Closed jpvantassel closed 1 year ago

jpvantassel commented 1 year ago

Dear hvsrpy Community, It is hard to believe but hvsrpy (Vantassel, 2020) has just turned three. Over that time hvsrpy has seen widespread use in the fields of seismology, geophysics, and engineering and a rapidly growing userbase (over 30k downloads & over 45 stars on GitHub). As such, I have decided to undertake the first major overhaul of the hvsrpy codebase to add new features and streamline its API. Throughout this process I am looking for feedback (via this survey https://forms.gle/36aWUKrgGwiYddnSA) to understand how the community currently processes HVSR data and what new features the community would like to see in the future. Your responses are greatly appreciated. Keep an eye out for the release of hvsrpy v2.0.0 later this year.

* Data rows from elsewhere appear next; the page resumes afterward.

(* ===== verification/PoolExamples.v ===== *)
(** * A concrete deployment

    Instances of what the contract depends on (the base contracts, a ledger of
    tokens, a hash) and a run of it: two tokens are allowed, two traders deposit
    and reserve, and one match between them settles.  The addresses are those of
    the engine's run in [Examples]. *)

From S2P Require Import Prelude Decimal Types Field Auction Events Book Merkle EngineState Engine Evm PoseidonConstants PoseidonBN254.
From S2P Require Import DarkPool PoolFunds PoolSafety Examples.
From S2P Require Import Binding.
Open Scope Z_scope.

(** ** Instances *)

Record Base := mkBase { b_owner : Address; b_pending : Address; b_paused : bool; b_entered : bool }.

#[local] Instance sample_base : BaseOps Base := {|
  oz_owner := b_owner;
  oz_pendingOwner := b_pending;
  oz_paused := b_paused;
  oz_entered := b_entered;
  oz_enter b := if b_entered b then Err (str "ReentrancyGuardReentrantCall") else Ok (mkBase (b_owner b) (b_pending b) (b_paused b) true);
  oz_leave b := mkBase (b_owner b) (b_pending b) (b_paused b) false;
  oz_pause b := if b_paused b then Err (str "EnforcedPause") else Ok (mkBase (b_owner b) (b_pending b) true (b_entered b));
  oz_unpause b := if b_paused b then Ok (mkBase (b_owner b) (b_pending b) false (b_entered b)) else Err (str "ExpectedPause");
  oz_transferOwnership b a := mkBase (b_owner b) a (b_paused b) (b_entered b);
  oz_acceptOwnership b a :=
    if bool_decide (b_pending b = a) then Ok (mkBase a address_0 (b_paused b) (b_entered b)) else Err (str "OwnableUnauthorizedAccount");
  oz_renounceOwnership b := mkBase address_0 address_0 (b_paused b) (b_entered b);
  oz_new a := mkBase a address_0 false false
|}.

#[local] Instance sample_base_laws : BaseLaws Base.
Proof.
  split; simpl.
  - intros b. destruct (b_entered b); split; try done; [by intros []|by eexists].
  - intros b b'. destruct (b_entered b); [done|]. by intros [= <-].
  - done.
  - intros b b'. destruct (b_paused b); [done|]. by intros [= <-].
  - intros b b'. destruct (b_paused b); [|done]. by intros [= <-].
  - done.
  - intros b a b'. case_bool_decide; [|done]. by intros [= <-].
  - done.
  - done.
  - intros b a. case_bool_decide as Ha; split; try done; [by eexists|by intros []].
  - done.
  - intros b. split; [done|]. intros b' [H|[H|H]]; revert H; repeat case_match; by intros [= <-].
  - done.
Qed.

(** A ledger per token. *)
Definition Ledger : Type := gmap (Address * Address) Z.

Definition move (l : Ledger) (token from to : Address) (v : Z) : result Ledger Str :=
  if v <=? amount l (token, from) then
    let l1 := <[(token, from) := amount l (token, from) - v]> l in
    Ok (<[(token, to) := amount l1 (token, to) + v]> l1)
  else Err (str "insufficient balance").

#[local] Instance sample_tokens : TokenOps Ledger := {|
  balanceOf l token a := amount l (token, a);
  safeTransferFrom := move;
  safeTransfer l token from to v := move l token from to v
|}.

#[local] Instance sample_keccak : Keccak := {| keccak256 b := be_bytes 32 (fold_left (fun acc x => (3 * acc + x) mod (2 ^ 61 - 1)) b 1) |}.

(** The chain hashes as the engine's run does. *)
#[local] Instance sample_poseidon5 : Poseidon5 := {| hash5 a b c d e := fold_left (fun acc x => 3 * acc + x) [a; b; c; d; e] 1 mod FR |}.

(** ** The deployment *)

Definition word20 (n : Z) : Address := replicate 19 0 ++ [n].
Definition pool_addr : Address := word20 10.
Definition owner : Address := word20 11.
Definition operator : Address := word20 12.
Definition verifier_addr : Address := word20 13.
Definition fees : Address := word20 14.
Definition sample_chain : Z := 31337.

(** The generator of the curve, uncompressed. *)
Definition sample_pubkey : bytes :=
  4 :: be_bytes 32 0x79BE667EF9DCBBAC55A06295CE870B07029BFCDB2DCE28D959F2815B16F81798 ++
       be_bytes 32 0x483ADA7726A3C4655DA4FBFC0E1108A8FD17B448A68554199C47D08FFB10D4B8.

Definition base_tok : Address := base_token sample_config.
Definition quote_tok : Address := quote_token sample_config.

Definition sample_call (from : Address) (time : Z) : CallEnv :=
  mkCallEnv from time sample_chain pool_addr (fun _ => 1) (fun t => Ok (if bool_decide (t = quote_tok) then 6 else 18))
    (fun _ _ _ => Ok true) (fun _ _ _ _ _ => Ok true).

Definition no_pool : DarkPool Base :=
  mkDarkPool (oz_new owner) owner 0 (mkEscrow ∅ ∅ ∅ ∅) (mkSessions ∅ ∅ ∅ ∅ ∅ ∅) (mkSettings ∅ ∅ owner false owner 0 0 0 [] 0).

Definition pool_or (r : result (DarkPool Base * list PoolEvent) Str) : DarkPool Base := match r with Ok (p, _) => p | Err _ => no_pool end.

Definition run_call (from : Address) (p : DarkPool Base) (c : Call) : DarkPool Base := pool_or (call (sample_call from 100) p c).

Definition run_deposit (from : Address) (pl : DarkPool Base * Ledger) (token : Address) (v : Z) : DarkPool Base * Ledger :=
  match deposit (sample_call from 100) (fst pl) (snd pl) token v with Ok (p, l, _) => (p, l) | Err _ => pl end.

Definition ledger0 : Ledger := <[(quote_tok, trader 1) := 1000000000]> (<[(base_tok, trader 2) := 10 ^ 19]> ∅).

Definition pool0 : DarkPool Base := Eval vm_compute in pool_or (constructor (sample_call owner 100) verifier_addr fees sample_pubkey).
Definition pool1 : DarkPool Base := Eval vm_compute in run_call owner pool0 (CSetTokenAllowed base_tok true).
Definition pool2 : DarkPool Base := Eval vm_compute in run_call owner pool1 (CSetTokenAllowed quote_tok true).
Definition pool3 : DarkPool Base := Eval vm_compute in run_call owner pool2 (CAddOperator operator).
Definition pool4 : DarkPool Base * Ledger := Eval vm_compute in run_deposit (trader 1) (pool3, ledger0) quote_tok 1000000000.
Definition pool5 : DarkPool Base * Ledger := Eval vm_compute in run_deposit (trader 2) pool4 base_tok (10 ^ 19).
Definition pool6 : DarkPool Base := Eval vm_compute in run_call (trader 1) (fst pool5) (CReserve quote_tok 500000000).
Definition pool7 : DarkPool Base := Eval vm_compute in run_call (trader 2) pool6 (CReserve base_tok (5 * 10 ^ 18)).
Definition pool8 : DarkPool Base := Eval vm_compute in run_call owner pool7 (CSetIvcVerifier verifier_addr).
Definition pool9 : DarkPool Base := Eval vm_compute in run_call owner pool8 (CSetIvcEnabled true).

Definition world (p : DarkPool Base) (l : Ledger) : World Base Ledger := mkWorld p l None 100.

Lemma world0_deployed : deployed (mkWorld pool0 ledger0 None 0).
Proof. exists (sample_call owner 100), verifier_addr, fees, sample_pubkey. eexists. split; [|done]. vm_compute. reflexivity. Qed.

Lemma sample_here from (w : World Base Ledger) : w_time w <= 100 -> here pool_addr sample_chain w (sample_call from 100).
Proof.
  intros Ht. split_and!; try done. split; [done|]. intros token d. simpl. intros [= <-]. case_bool_decide; lia.
Qed.

Ltac by_run := lazymatch goal with |- _ = ?r => vm_cast_no_check (eq_refl r) end.

Lemma sample_call_step from c p p' l time evs :
  time <= 100 -> typed_call c -> call (sample_call from 100) p c = Ok (p', evs) ->
  wstep pool_addr sample_chain quote_tok (Some c) (mkWorld p l None time) (world p' l).
Proof. intros Ht Hc Hp. eapply (ws_call _ _ _ (sample_call from 100) c (mkWorld p l None time)); [by apply sample_here|done|exact Hp]. Qed.

Lemma sample_run_cons cs l w1 w2 w3 :
  wstep (B:=Base) (T:=Ledger) pool_addr sample_chain quote_tok l w1 w2 -> wrun pool_addr sample_chain quote_tok cs w2 w3 ->
  wrun pool_addr sample_chain quote_tok (option_list l ++ cs) w1 w3.
Proof. apply wr_cons. Qed.

Lemma sample_run_app cs1 cs2 w1 w2 w3 :
  wrun (B:=Base) (T:=Ledger) pool_addr sample_chain quote_tok cs1 w1 w2 -> wrun pool_addr sample_chain quote_tok cs2 w2 w3 ->
  wrun pool_addr sample_chain quote_tok (cs1 ++ cs2) w1 w3.
Proof. induction 1 as [|l cs w1 w2' w3' Hs _ IH]; intros H2; [done|]. rewrite <- app_assoc. eapply wr_cons; [exact Hs|by apply IH]. Qed.

Lemma sample_deposit from pl pl' token v evs :
  deposit (sample_call from 100) (fst pl) (snd pl) token v = Ok (fst pl', snd pl', evs) ->
  (held pool_addr (snd pl) quote_tok <=? held pool_addr (snd pl') quote_tok) = true ->
  wrun pool_addr sample_chain quote_tok [] (world (fst pl) (snd pl)) (world (fst pl') (snd pl')).
Proof.
  intros Hd Hh%Z.leb_le. apply (deposit_steps pool_addr sample_chain quote_tok (sample_call from 100) (world (fst pl) (snd pl)) token v _ _ evs); try done.
  by apply sample_here.
Qed.

Lemma sample_deposit1 : wrun pool_addr sample_chain quote_tok [] (world pool3 ledger0) (world (fst pool4) (snd pool4)).
Proof.
  apply (sample_deposit (trader 1) (pool3, ledger0) pool4 quote_tok 1000000000 [EvDeposit (trader 1) quote_tok 1000000000]); by_run.
Qed.

Lemma sample_deposit2 : wrun pool_addr sample_chain quote_tok [] (world (fst pool4) (snd pool4)) (world (fst pool5) (snd pool5)).
Proof.
  apply (sample_deposit (trader 2) pool4 pool5 base_tok (10 ^ 19) [EvDeposit (trader 2) base_tok (10 ^ 19)]); by_run.
Qed.

(** The run up to the reserves. *)
Definition sample_calls : list Call :=
  [CSetTokenAllowed base_tok true; CSetTokenAllowed quote_tok true; CAddOperator operator; CReserve quote_tok 500000000; CReserve base_tok (5 * 10 ^ 18);
   CSetIvcVerifier verifier_addr; CSetIvcEnabled true].

Ltac call_step from p p' :=
  eapply (sample_run_cons _ (Some _));
  [eapply (sample_call_step from _ p p'); [done|vm_compute; first [exact I|split; discriminate]|vm_compute; reflexivity]|].

Lemma pool_run : wrun pool_addr sample_chain quote_tok sample_calls (mkWorld pool0 ledger0 None 0) (world pool9 (snd pool5)).
Proof.
  unfold sample_calls.
  call_step owner pool0 pool1.
  call_step owner pool1 pool2.
  call_step owner pool2 pool3.
  eapply (sample_run_app []); [exact sample_deposit1|]. eapply (sample_run_app []); [exact sample_deposit2|].
  call_step (trader 1) (fst pool5) pool6.
  call_step (trader 2) pool6 pool7.
  call_step owner pool7 pool8.
  call_step owner pool8 pool9.
  apply wr_nil.
Qed.

(** ** The theorems on the run *)

Lemma pool_solvent_witness : owed quote_tok (escrow pool9) <= held pool_addr (snd pool5) quote_tok.
Proof.
  apply (pool_solvent pool_addr sample_chain quote_tok sample_calls (mkWorld pool0 ledger0 None 0) (world pool9 (snd pool5))).
  - apply world0_deployed.
  - vm_compute. discriminate.
  - apply pool_run.
Defined.

Lemma accounts_well_typed_witness : account_ok (escrow pool9) (trader 1, quote_tok).
Proof.
  apply (accounts_well_typed pool_addr sample_chain quote_tok sample_calls (mkWorld pool0 ledger0 None 0) (world pool9 (snd pool5))).
  - apply world0_deployed.
  - apply pool_run.
Defined.

Lemma pool9_ok : escrow_ok (escrow pool9).
Proof. exact (run_ok pool_addr sample_chain _ _ _ _ (deployed_ok _ world0_deployed) pool_run). Qed.

(** One match of three units at a price of one hundred. *)
Definition sample_match : SolMatch := mkSolMatch 1 2 (trader 1) (trader 2) base_tok quote_tok (100 * 10 ^ 18) (3 * 10 ^ 18).

Definition sample_settle (batch auction : Z) : Call := CSubmitBatch batch auction (replicate 256 0) [1; 0; 0; 0; 0; 0] [sample_match].

Definition pool10 : DarkPool Base := Eval vm_compute in run_call operator pool9 (sample_settle 5 77).

Lemma sample_settled : call (sample_call operator 100) pool9 (sample_settle 5 77) = Ok (pool10, [EvBatchSettled 5 100]).
Proof. by_run. Qed.

Lemma round_settles_once_witness : exists err, call (sample_call operator 100) pool10 (sample_settle 6 77) = Err err.
Proof.
  apply (round_settles_once pool_addr sample_chain quote_tok [] (world pool9 (snd pool5)) (sample_call operator 100) (sample_settle 5 77) pool10
    [EvBatchSettled 5 100] (world pool10 (snd pool5)) (sample_call operator 100) (sample_settle 6 77)).
  - apply sample_here. done.
  - apply sample_settled.
  - apply wr_nil.
  - apply sample_here. done.
  - right. reflexivity.
Defined.

Definition pool_requested : DarkPool Base := Eval vm_compute in run_call (trader 1) pool9 (CRequestUnreserve quote_tok 400000000).

Lemma sample_requested :
  wstep pool_addr sample_chain quote_tok (Some (CRequestUnreserve quote_tok 400000000)) (world pool9 (snd pool5)) (world pool_requested (snd pool5)).
Proof.
  apply (sample_call_step (trader 1) _ pool9 pool_requested (snd pool5) 100 [EvUnreserveRequested (trader 1) quote_tok 400000000 3700]);
    [done|vm_compute; split; discriminate|by_run].
Qed.

Lemma reserve_locked_witness :
  reserve_of (world pool9 (snd pool5)) (trader 1, quote_tok) - pending_of (world pool9 (snd pool5)) (trader 1, quote_tok) - (0 + 0) <=
  reserve_of (world pool_requested (snd pool5)) (trader 1, quote_tok).
Proof.
  apply (reserve_locked pool_addr sample_chain quote_tok (trader 1, quote_tok) (0 + 0) (world pool9 (snd pool5)) (world pool_requested (snd pool5))).
  - apply pool9_ok.
  - apply (sr_cons pool_addr sample_chain quote_tok (trader 1, quote_tok) (Some (CRequestUnreserve quote_tok 400000000)) 0
      (world pool9 (snd pool5)) (world pool_requested (snd pool5)) (world pool_requested (snd pool5))).
    + apply sample_requested.
    + apply sr_nil.
  - reflexivity.
Defined.

Lemma settlement_exact_witness :
  exists ms ls, [sample_match] = ms /\ Forall2 (amounts_of (sample_call operator 100)) ms ls /\
    (forall k, amount (balances (escrow pool10)) k = amount (balances (escrow pool9)) k + total (receives fees) ms ls k /\
      amount (reserved (escrow pool10)) k = amount (reserved (escrow pool9)) k - total pays ms ls k /\
      0 <= amount (reserved (escrow pool10)) k) /\
    forall t, owed t (escrow pool10) = owed t (escrow pool9).
Proof.
  apply (settlement_exact pool_addr sample_chain (sample_call operator 100) (world pool9 (snd pool5)) (sample_settle 5 77) pool10 [EvBatchSettled 5 100]).
  - apply sample_here. done.
  - constructor; [|constructor]. vm_compute. split; split; discriminate.
  - apply pool9_ok.
  - reflexivity.
  - apply sample_settled.
Defined.

(** A session proven for the match, settled with it and with one that differs in
    the identifiers of its orders. *)
Definition session_acc : Z := Eval vm_compute in match settlementChain (settlementDomain pool9) [sample_match] with Ok c => c | Err _ => 0 end.
Definition pool_session : DarkPool Base := Eval vm_compute in
  pool_or (submitSession (sample_call operator 100) pool9 5 [] [0; 0; 0; settlementDomain pool9; 0] [0; 0; 7; session_acc; 0] 1 7).
Definition other_match : SolMatch := mkSolMatch 8 9 (trader 1) (trader 2) base_tok quote_tok (100 * 10 ^ 18) (3 * 10 ^ 18).
Definition pool_session_settled : DarkPool Base := Eval vm_compute in pool_or (settleAuction (sample_call operator 100) pool_session 5 77 [sample_match]).

Lemma settlement_binding_witness :
  (forall p2 ev2, settleAuction (sample_call operator 100) pool_session 5 77 [other_match] = Ok (p2, ev2) ->
    map terms [sample_match] = map terms [other_match] \/ broken (settlementDomain pool_session) [sample_match] [other_match]) /\
  (map terms [sample_match] = map terms [other_match] ->
    forall x, fold_checked (settleMatch (sample_call operator 100) (feeRecipient (settings pool_session))) (escrow pool_session) [other_match] = Ok x ->
    exists p2 ev2, settleAuction (sample_call operator 100) pool_session 5 77 [other_match] = Ok (p2, ev2) /\ escrow p2 = x).
Proof.
  apply (settlement_binding (sample_call operator 100) pool_session 5 77 [sample_match] [other_match] pool_session_settled [EvAuctionSettled 5 77]). by_run.
Defined.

alangi commented 1 year ago

I've filled out the form, but have thought of a feature that may be useful to have pre-built. Some sort of frequency spectrum check to look for specific peaks related to persistant noise from industrial processes and other anthropogenic sources.

jpvantassel commented 1 year ago

Dear @alangi, Thank you for completing the survey; I really appreciate your feedback. A way to identify anthropogenic sources is a great idea. Would implementing a checking process, like how the SESAME clarity criteria is currently implementing be useful to you? For example, you have peak you think may be anthropogenic, you could then isolate that peak and hvsrpy would check if that peak is likely anthropogenic. What are your thoughts on this?

alangi commented 1 year ago

Hi @jpvantassel, I think that there could be a combined approach to anthropogenic noise. There could be an automated check using one of the methods mentioned on page 45 of the SESAME report. The peaks of the noise will likely occur at the same frequency for all three components. This would be a fairly straight forward automated check I'd expect.

Another approach mentioned is if a peak is identified as likely to be anthropogenic then reprocessing with different smoothing factors (also p45) caused it to get narrower and greater in amplitude. This could be applied manually or automatically after identification by the first approach mentioned above.

I think that this would be very valuable.

jpvantassel commented 1 year ago

Hi @alangi, Thank you for this input, I will take a look at getting this introduced into the upcoming release of hvsrpy. All the best, Joe

jpvantassel commented 1 year ago

The community survey has closed thank you to everyone who participated!